Lemma columnCandidates_source (k : string) (items : list jsvalue) (strict : bool)
    (u : dataType) :
  u ∈ columnCandidates k items strict →
  ∃ datum, datum ∈ items ∧ k ∈ fst <$> own_properties datum ∧
           u = getValueType (property datum k) strict.
Proof.
  induction items as [|datum items IH]; [by intros ?%elem_of_nil|].
  rewrite columnCandidates_cons, elem_of_app. intros [Hu|Hu].
  - apply list_elem_of_fmap in Hu as (key & -> & Hkey).
    apply list_elem_of_filter in Hkey as [-> Hkey].
    exists datum. split_and!; [left|done|apply castTypeToString_getValueType].
  - destruct (IH Hu) as (datum' & Hin & Hk & ->).
    exists datum'. split_and!; [by right|done..].
Qed.

(** No name inherited from [Object.prototype] is a key of [candidateTypes]. *)
Lemma pushCandidate_inherited (strict : bool) (datum : jsvalue)
    (cT cT' : gmap string (list dataType)) (key : string) :
  (∀ name, name ∈ Object_prototype_keys → cT !! name = None) →
  pushCandidate strict datum cT key = Ok cT' →
  ∀ name, name ∈ Object_prototype_keys → cT' !! name = None.
Proof.
  intros Hinh Hpush name Hname. unfold pushCandidate in Hpush.
  destruct (cT !! key) as [types|] eqn:Hkey.
  - injection Hpush as <-. rewrite lookup_insert_ne; [by apply Hinh|].
    intros ->. by rewrite (Hinh _ Hname) in Hkey.
  - destruct (bool_decide_reflect (key ∈ Object_prototype_keys)) as [|Hkey']; [done|].
    injection Hpush as <-. rewrite lookup_insert_ne; [by apply Hinh|].
    by intros ->.
Qed.

Lemma pushCandidates_inherited (strict : bool) (datum : jsvalue) (keys : list string) :
  ∀ cT cT' : gmap string (list dataType),
    (∀ name, name ∈ Object_prototype_keys → cT !! name = None) →
    forEach (pushCandidate strict datum) keys cT = Ok cT' →
    ∀ name, name ∈ Object_prototype_keys → cT' !! name = None.
Proof.
  induction keys as [|key keys IH]; intros cT cT' Hinh; simpl.
  - by intros [= <-].
  - destruct (pushCandidate strict datum cT key) as [cT1|] eqn:Hpush; [|done].
    simpl. apply IH. by eapply pushCandidate_inherited.
Qed.

Lemma pushCandidates_throw (strict : bool) (datum : jsvalue) (keys : list string) :
  ∀ cT : gmap string (list dataType),
    (∀ name, name ∈ Object_prototype_keys → cT !! name = None) →
    ¬ Forall (λ key, key ∉ Object_prototype_keys) keys →
    forEach (pushCandidate strict datum) keys cT = Throw TypeError.
Proof.
  induction keys as [|key keys IH]; intros cT Hinh Hbad; simpl.
  - destruct Hbad. constructor.
  - destruct (decide (key ∈ Object_prototype_keys)) as [Hkey|Hkey].
    + assert (pushCandidate strict datum cT key = Throw TypeError) as ->; [|done].
      unfold pushCandidate. rewrite (Hinh _ Hkey).
      by rewrite bool_decide_eq_true_2.
    + destruct (pushCandidate strict datum cT key) as [cT1|] eqn:Hpush.
      * simpl. apply IH; [by eapply pushCandidate_inherited|].
        intros Hrest. apply Hbad. by constructor.
      * exfalso. unfold pushCandidate in Hpush.
        destruct (cT !! key); [done|].
        by rewrite bool_decide_eq_false_2 in Hpush.
Qed.

Lemma candidateTypes_throw (strict : bool) (items : list jsvalue) :
  ∀ cT : gmap string (list dataType),
    (∀ name, name ∈ Object_prototype_keys → cT !! name = None) →
    ¬ Forall plainRow items →
    forEach (λ acc datum,
               keys ← Object_keys datum;
               forEach (pushCandidate strict datum) keys acc) items cT
    = Throw TypeError.
Proof.
  induction items as [|datum items IH]; intros cT Hinh Hbad; simpl.
  - destruct Hbad. constructor.
  - destruct (Object_keys datum) as [keys|e] eqn:Hkeys; simpl.
    + assert (keys = fst <$> own_properties datum ∧
              datum ≠ Undefined ∧ datum ≠ Null) as (-> & Hu & Hn)
        by (unfold Object_keys in Hkeys; destruct datum; split_and!; congruence).
      destruct (decide (Forall (λ key, key ∉ Object_prototype_keys)
                               (fst <$> own_properties datum))) as [Hkeysok|Hkeysbad].
      * destruct (pushCandidates_total strict datum _ Hkeysok cT) as [cT1 Hrow].
        rewrite Hrow. simpl. apply IH.
        -- by eapply pushCandidates_inherited.
        -- intros Hrest. apply Hbad. by constructor.
      * by rewrite pushCandidates_throw.
    + unfold Object_keys in Hkeys. destruct datum; congruence.
Qed.
(** * remote_pc.py: a shallow embedding of the request guards, the process
    cache, the modifier-key state machine and the volume operation, with the
    properties of each.

    Conventions of the embedding.
    - A [datetime] is a [Z]: microseconds since [datetime.min]; a
      [timedelta] is a [Z] number of microseconds.
    - A Python exception is a value of [exn]; a method that can raise
      returns a [result], and the object state it had reached when it raised
      is returned with it (Python does not roll back).
    - The object [self] is the record [Self].  Two components are added to
      the Python attributes: the heap of [threading.Timer] objects created so
      far, and the trace of the calls made to the host (commands run, timers
      started and cancelled) and of the writes to [active_modifiers].
    - Calls into the host ([subprocess.run], [subprocess.Popen], the process
      enumeration, the audio endpoint) are answered by parameters.
    - Logging and [time.sleep] are not modelled.
    - [str.lower], [str.capitalize] and [str.title] are the ASCII ones. *)

From Stdlib Require Import ZArith Ascii String List.
From stdpp Require Import gmap strings list fin_maps pretty.

Local Open Scope string_scope.

(* set_solver and naive_solver clear hypotheses they may already have used up. *)
#[local] Set Warnings "-clear-no-such-hyp".

(** ** Python values and exceptions *)

Inductive exn :=
| AttributeError (name : string)
| KeyError (key : string)
| TypeError
| HostError (msg : string).

Inductive result (A : Type) :=
| Ok (a : A)
| Raise (e : exn).
Arguments Ok {A} a.
Arguments Raise {A} e.

(** The double quote character, for the command lines. *)
Definition dq : string := String (ascii_of_nat 34) EmptyString.

Definition ascii_is_upper (c : ascii) : bool :=
  (65 <=? nat_of_ascii c)%nat && (nat_of_ascii c <=? 90)%nat.
Definition ascii_is_lower (c : ascii) : bool :=
  (97 <=? nat_of_ascii c)%nat && (nat_of_ascii c <=? 122)%nat.
Definition ascii_lower (c : ascii) : ascii :=
  if ascii_is_upper c then ascii_of_nat (nat_of_ascii c + 32) else c.
Definition ascii_upper (c : ascii) : ascii :=
  if ascii_is_lower c then ascii_of_nat (nat_of_ascii c - 32) else c.

(** [s.lower()] *)
Fixpoint str_lower (s : string) : string :=
  match s with
  | EmptyString => EmptyString
  | String c r => String (ascii_lower c) (str_lower r)
  end.

(** [s.capitalize()] *)
Definition str_capitalize (s : string) : string :=
  match s with
  | EmptyString => EmptyString
  | String c r => String (ascii_upper c) (str_lower r)
  end.

Fixpoint str_title_from (prev_cased : bool) (s : string) : string :=
  match s with
  | EmptyString => EmptyString
  | String c r =>
      if ascii_is_upper c || ascii_is_lower c
      then String (if prev_cased then ascii_lower c else ascii_upper c)
                  (str_title_from true r)
      else String c (str_title_from false r)
  end.

(** [s.title()] *)
Definition str_title (s : string) : string := str_title_from false s.

(** [sep.join(parts)] *)
Definition str_join (sep : string) (parts : list string) : string :=
  String.concat sep parts.

(** [timedelta(seconds=n)] and [timedelta(minutes=n)], in microseconds. *)
Definition timedelta_seconds (n : Z) : Z := (n * 1000000)%Z.
Definition timedelta_minutes (n : Z) : Z := (n * 60000000)%Z.

(** [datetime.min] *)
Definition datetime_min : Z := 0%Z.

(** ** Config *)

(** A value of the configuration file (JSON strings, integers, booleans). *)
Inductive cfgval :=
| CStr (s : string)
| CInt (n : Z)
| CBool (b : bool).

(** [os.path.join] of a directory and a relative name, on Windows. *)
Definition path_join (dir name : string) : string :=
  dir ++ String (ascii_of_nat 92) EmptyString ++ name.

(** [Config.DEFAULTS]; the two device names come from [sounddevice]. *)
Definition DEFAULTS (playback_1 recording_1 : string) : list (string * cfgval) :=
  [ ("USERNAME", CStr "admin");
    ("PASSWORD", CStr "password");
    ("SECRET_KEY", CStr "your-secret-key");
    ("HOST", CStr "0.0.0.0");
    ("PORT", CInt 5000);
    ("DEBUG", CBool false);
    ("LOGGING_ENABLED", CBool true);
    ("SESSION_TIMEOUT_MINUTES", CInt 30);
    ("MAX_REQUESTS_PER_MINUTE", CInt 120);
    ("PLAYBACK_DEVICE_1", CStr playback_1);
    ("PLAYBACK_DEVICE_2", CStr "HeadPhone");
    ("RECORDING_DEVICE_1", CStr recording_1) ].

(** A [Config] object: the class attributes that hold paths, and the
    instance attributes that [__init__] sets with [setattr]. *)
Record Config := mkConfig {
  BASE_DIR : string;
  APP_DATA_DIR : string;
  STATIC_DIR : string;
  CONFIG_FILE : string;
  LOG_FILE : string;
  instance_attrs : gmap string cfgval
}.

(** The class body of [Config] followed by [Config.__init__]:
    [for key, value in self.DEFAULTS.items():
       setattr(self, key, config_data.get(key, value))]. *)
Definition Config_init (base_dir exe_dir : string) (playback_1 recording_1 : string)
    (config_data : gmap string cfgval) : Config :=
  let app_data := path_join exe_dir "static" in
  {| BASE_DIR := base_dir;
     APP_DATA_DIR := app_data;
     STATIC_DIR := path_join base_dir "static";
     CONFIG_FILE := path_join app_data "config.json";
     LOG_FILE := path_join app_data "pc_remote.log";
     instance_attrs :=
       foldl (fun attrs kv => <[kv.1 := default kv.2 (config_data !! kv.1)]> attrs)
             ∅ (DEFAULTS playback_1 recording_1) |}.

(** [self.config.<name>]: instance attributes first, then the class
    attributes; any other name raises [AttributeError].  ([DEFAULTS] and
    [__init__] are class attributes too; they are not configuration values and
    no code reads them through an instance, so reading them is left out.) *)
Definition config_getattr (c : Config) (name : string) : result cfgval :=
  match instance_attrs c !! name with
  | Some v => Ok v
  | None =>
      if bool_decide (name = "BASE_DIR") then Ok (CStr (BASE_DIR c))
      else if bool_decide (name = "APP_DATA_DIR") then Ok (CStr (APP_DATA_DIR c))
      else if bool_decide (name = "STATIC_DIR") then Ok (CStr (STATIC_DIR c))
      else if bool_decide (name = "CONFIG_FILE") then Ok (CStr (CONFIG_FILE c))
      else if bool_decide (name = "LOG_FILE") then Ok (CStr (LOG_FILE c))
      else Raise (AttributeError name)
  end.

(** A configuration value used as an integer operand ([bool] is an [int] in
    Python; a string operand raises [TypeError]). *)
Definition cfg_as_int (v : cfgval) : result Z :=
  match v with
  | CInt n => Ok n
  | CBool b => Ok (if b then 1%Z else 0%Z)
  | CStr _ => Raise TypeError
  end.

(** ** The object state *)

(** An entry of [self.apps].  [exe] and [cmd] are read with [d[...]],
    [process_name] and [closable] with [d.get(..., default)]. *)
Record AppConfig := mkAppConfig {
  exe : string;
  process_name : option string;
  cmd : string;
  closable : option bool
}.

(** A [threading.Timer] after [start()]: waiting, running its callback,
    cancelled while it waited, or finished. *)
Inductive timer_status := Pending | Running | Cancelled | Finished.

Inductive event :=
| EExec (command : string)      (* _execute_command: subprocess.run *)
| EPopen (command : string)     (* subprocess.Popen *)
| ETimerStart (id : nat)        (* threading.Timer(4.1, ...).start() *)
| ETimerCancel (id : nat)       (* Timer.cancel() *)
| ESetAdd (modifier : string)   (* self.active_modifiers.add(modifier) *)
| ESetRemove (modifier : string) (* self.active_modifiers.remove(modifier) *)
| ESetClear.                    (* self.active_modifiers.clear() *)

Record Self := mkSelf {
  config : Config;
  nircmd : string;
  running_apps_cache : gset string;
  last_cache_update : Z;
  cache_ttl : Z;
  app_enabled : bool;
  request_counts : gmap string (list Z);
  modifier_key_timer : option nat;
  active_modifier : option string;
  active_modifiers : gset string;
  apps : gmap string AppConfig;
  timers : list timer_status;
  trace : list event
}.

Definition set_cache (names : gset string) (t : Z) (s : Self) : Self :=
  mkSelf (config s) (nircmd s) names t (cache_ttl s) (app_enabled s)
    (request_counts s) (modifier_key_timer s) (active_modifier s)
    (active_modifiers s) (apps s) (timers s) (trace s).

Definition set_request_counts (rc : gmap string (list Z)) (s : Self) : Self :=
  mkSelf (config s) (nircmd s) (running_apps_cache s) (last_cache_update s)
    (cache_ttl s) (app_enabled s) rc (modifier_key_timer s) (active_modifier s)
    (active_modifiers s) (apps s) (timers s) (trace s).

Assignment
Where a line above contains the string "eapply", tally it, then give the number alone.

Answer to this exercise
3